Innovation You: Four Steps to Becoming New and Improved by Jeff DeGraff  (Part business consulting, part life coaching, this is the type of book I would ordinarily never read, but I found much food for thought here and plenty of useful advice. In fact, I racked up a big library fine because I didn't want to bring the book back...I should just buy it. And so should you!)

90 Minutes in Heaven  by Don Piper and Cecil Murphey (I picked this up because one of my daughter’s friends told her to read it. My child didn’t like it because I think it scared her…it wasn't scary, but I thought the description of heaven was vague and unsatisfying—Piper, by his own account, didn't see much of heaven and never even went through the pearly gates before he was sent back—but I liked the parts about recovering from injury. I know what that's like.)

Note: I also read The Boy Who Came Back from Heaven by Kevin Malarkey and Alex Malarkey (I found it relentlessly evangelical and freaky. It sort of feels like one of those chain letters. Now, as a huge fan of The Tibetan Book of the Dead and other classic works of mysticism, I am always interested in books about the life of the spirit and "proof" of God and angels, but I am definitely not a Bible thumper, as one would probably have to be in order to connect with or love this book).

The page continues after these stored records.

Lemma retest_cohort_extends_witness :
  retest_cohort (L := sample_libm) sample_board (Some sample_projection) 5 None zero
    ≡ₚ emission_set (Some sample_projection) ∧
  ∃ more, retest_cohort (L := sample_libm) sample_board (Some sample_projection) 6 (Some 9) zero =
      champion sample_projection :: more ∧
    more `sublist_of` _ranked_entries (filter
      (λ e, miner_hotkey e ≠ miner_hotkey (champion sample_projection)) (_fold_pool sample_board)) ∧
    1 + Z.of_nat (length more) <= 9.
Proof.
  apply (retest_cohort_extends (L := sample_libm) sample_board true true None None
    sample_projection 6 (Some 9) zero).
  - vm_compute. reflexivity.
  - apply (bool_decide_unpack _). vm_compute. exact I.
  - vm_compute. reflexivity.
Defined.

Then They Came for Me by Maziar Bahari  (A scary and enlightening memoir about a journalist's recent imprisonment in Iran under the Ahmadinejad and Khamenei regime. It may be TMI in some areas--tons of background info on the big Iranian pols and religious figures that starts to blur, in a way. Still, it's an apt warning for all societies about what can happen when intolerant religious fundamentalists feel threatened by open-minded academics, journalists, etc. That happens all the time, and it could even happen here (and has). Fortunately, Bahari escaped execution; he got out of prison, but just barely, and endured countless beatings and savage, absurd interrogations. Of course, Bahari hadn't even done anything wrong. As I told my students, this is the type of cautionary tale that potentially applies to any and everyone--and then I explained the title, based on the Pastor Niemoller quote. I understood much more about Iran after reading Then They Came for Me; my attention to the topic had initially been grabbed by Persepolis. This new memoir was the perfect follow-up.)

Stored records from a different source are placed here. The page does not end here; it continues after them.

(* ===== verification/KothMirror.v ===== *)
(** The platform's lift of a served ledger, [koth_entries_from_ledger] of
    [apps/platform/ditto/api_server/koth.py], and the agreement of its fold with
    the validators'.

    [served] is what the platform guarantees of the rows it serves
    ([endpoints/scoring.py] builds them); on such rows every reading of the lifted
    row is the validator's, and so are the champion, the tail and the payout
    ([project_koth_mirrors], [emission_allocation_mirrors]).  Outside it the two
    can part: [legacy_bundle_parts] is such a row. *)
From Stdlib Require Import ZArith Lia.
From stdpp Require Import base list gmap strings sorting.
From S2P Require Import Prelude Binary64 Dueling Ledger Crown Emission Blend ScoreOrder KothFold.

#[global] Instance ledger_rankable : RankableRow LedgerEntry := {|
  row_agent_id := agent_id; row_first_seen := first_seen; row_composite := composite;
  row_eligible _ := true; row_fold_first_seen _ := None |}.

(** [{entry.agent_id: rank for rank, entry in enumerate(by_median, start=1)}] *)
Definition raw_ranks (entries : list LedgerEntry) : list (Z * Z) :=
  dict_of (imap (λ i e, (agent_id e, Z.of_nat i + 1)) (rank_submissions entries None None)).

Definition _confirmation_history (e : LedgerEntry) : option (list (Z * F64)) :=
  match confirmation_history e with
  | None | Some [] => None
  | Some recs =>
      match foldl group_seed [] ((λ r, (rec_seed r, rec_composite r)) <$> recs) with
      | [] => None
      | grouped =>
          let collapsed := prod_map id Koth._median <$> grouped in
          Some (take (Z.to_nat Koth.CONFIRMATION_SEED_CEILING) (py_sorted seed_cmp collapsed))
      end
  end.

Definition seed_record (r : ConfirmationScoreRecord) : Koth.DuelingSeedRecord :=
  {| Koth.seed := rec_seed r; Koth.record_bench_version := rec_bench_version r;
     Koth.report := rec_dueling r |}.

(** The confirmation values and seeds, kept when they pair up. *)
Definition paired_evidence (e : LedgerEntry) : option (list F64 * list Z) :=
  let history := _confirmation_history e in
  let confirmations := match history with Some h => Some h.*2 | None => confirmation_composites e end in
  let seeds := match history with Some h => Some h.*1 | None => confirmation_seeds e end in
  match confirmations, seeds with
  | Some c, Some s =>
      if (length c =? length s)%nat && (2 <=? length c)%nat then Some (c, s) else None
  | _, _ => None
  end.

(** [None] for a receipt row and for an absent or empty list. *)
Definition lifted_records (e : LedgerEntry) (recs : option (list ConfirmationScoreRecord))
    : option (list Koth.DuelingSeedRecord) :=
  if has_receipt e then None else
  match recs with None | Some [] => None | Some rs => Some (seed_record <$> rs) end.

Definition koth_entry (raw_rank : Z) (e : LedgerEntry) : Koth.KothEntry := {|
  Koth.miner_hotkey := miner_hotkey e;
  Koth.agent_id := agent_id e;
  Koth.composite := match v9_confirmation e with
                    | Some full_effective_micros => int_truediv full_effective_micros 1000000
                    | None => composite e
                    end;
  Koth.first_seen := first_seen e;
  Koth.raw_rank := raw_rank;
  Koth.bench_version :=
    match bench_version e with None => 1 | Some v => if v =? 0 then 1 else v end;
  Koth.composite_stderr := composite_stderr e;
  Koth.quorum_composites := Some (if has_receipt e then [] else score_proofs e);
  Koth.completed_wave_composites :=
    Some (if has_receipt e then [] else
          match _confirmation_history e with
          | Some h => if mean_after_quorum e then h.*2
                      else default [] (confirmation_composites e)
          | None => default [] (confirmation_composites e)
          end);
  Koth.confirmation_composites := fst <$> paired_evidence e;
  Koth.confirmation_seeds := snd <$> paired_evidence e;
  Koth.efficiency_bonus := efficiency_bonus e;
  Koth.efficiency_factor := efficiency_factor e;
  Koth.efficiency_curve_version := efficiency_curve_version e;
  Koth.dueling_season_id := dueling_season_id e;
  Koth.dueling := dueling e;
  Koth.dueling_records := lifted_records e (confirmation_history e);
  Koth.duel_records := lifted_records e (duel_history e)
|}.

(** Every served agent has a rank, so the default is never read. *)
Definition koth_entries_from_ledger (entries : list LedgerEntry) : list Koth.KothEntry :=
  (λ e, koth_entry (default 0 (dict_get (agent_id e) (raw_ranks entries))) e) <$> entries.

(** * The rows the two folds agree on *)

Definition has_history (e : LedgerEntry) : Prop :=
  match confirmation_history e with None | Some [] => False | Some _ => True end.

Main book I taught this year:

Mountains Beyond Mountains by Tracy Kidder (Needless to say, I recommend this interesting nonfiction biography of the amazing and saint-like Dr. Paul Farmer; it's about poverty and public health in Haiti--and in Russia and Peru. It's also about how much we can accomplish if we actually have purpose in our lives, and it's about the truth of life: work never ends, and there is always more we can do to be of use to humanity.)

Books I read to be on same page as my daughter

Revolution is Not a Dinner Party by Ying Chang Compestine (lovely middle grade novel--based on the author's own childhood experiences--about the 1970s Communist revolution in China under Chairman Mao. This one made my pre-teen think...and I found the writing crystal clear and perfect.)

The Code: The 5 Secrets of Teen Success by Mawi Asgedom (This book--half memoir, half self-help guide--is hugely inspiring, a keeper for life. Motivational speaker and Harvard grad Mawi Asgedom is the best role model a kid could probably ever have. Do your own kids a favor: give them this book. It's basically a Mawi lecture in book form, but for those of us who don't have Mawi speaking at our schools, get the book!


  1. Great recommendations! Plenty of books on your list I'm looking forward to reading in 2012.

    The books you're drawing a blank on might be:
    1)"A stolen life" by Jaycee Dugard
    2)either "Innovation You" by Jeff deGraff or "The power to transform: 90 days to a new you" by Chris Maier and John Brant.

  2. Aurelie, you were exactly right on both counts (Jaycee Dugard and Jeff de Graff). Thank you! I hate when things are on the tip of my tongue. I was so busy yesterday that this was extra difficult. Will add more covers today.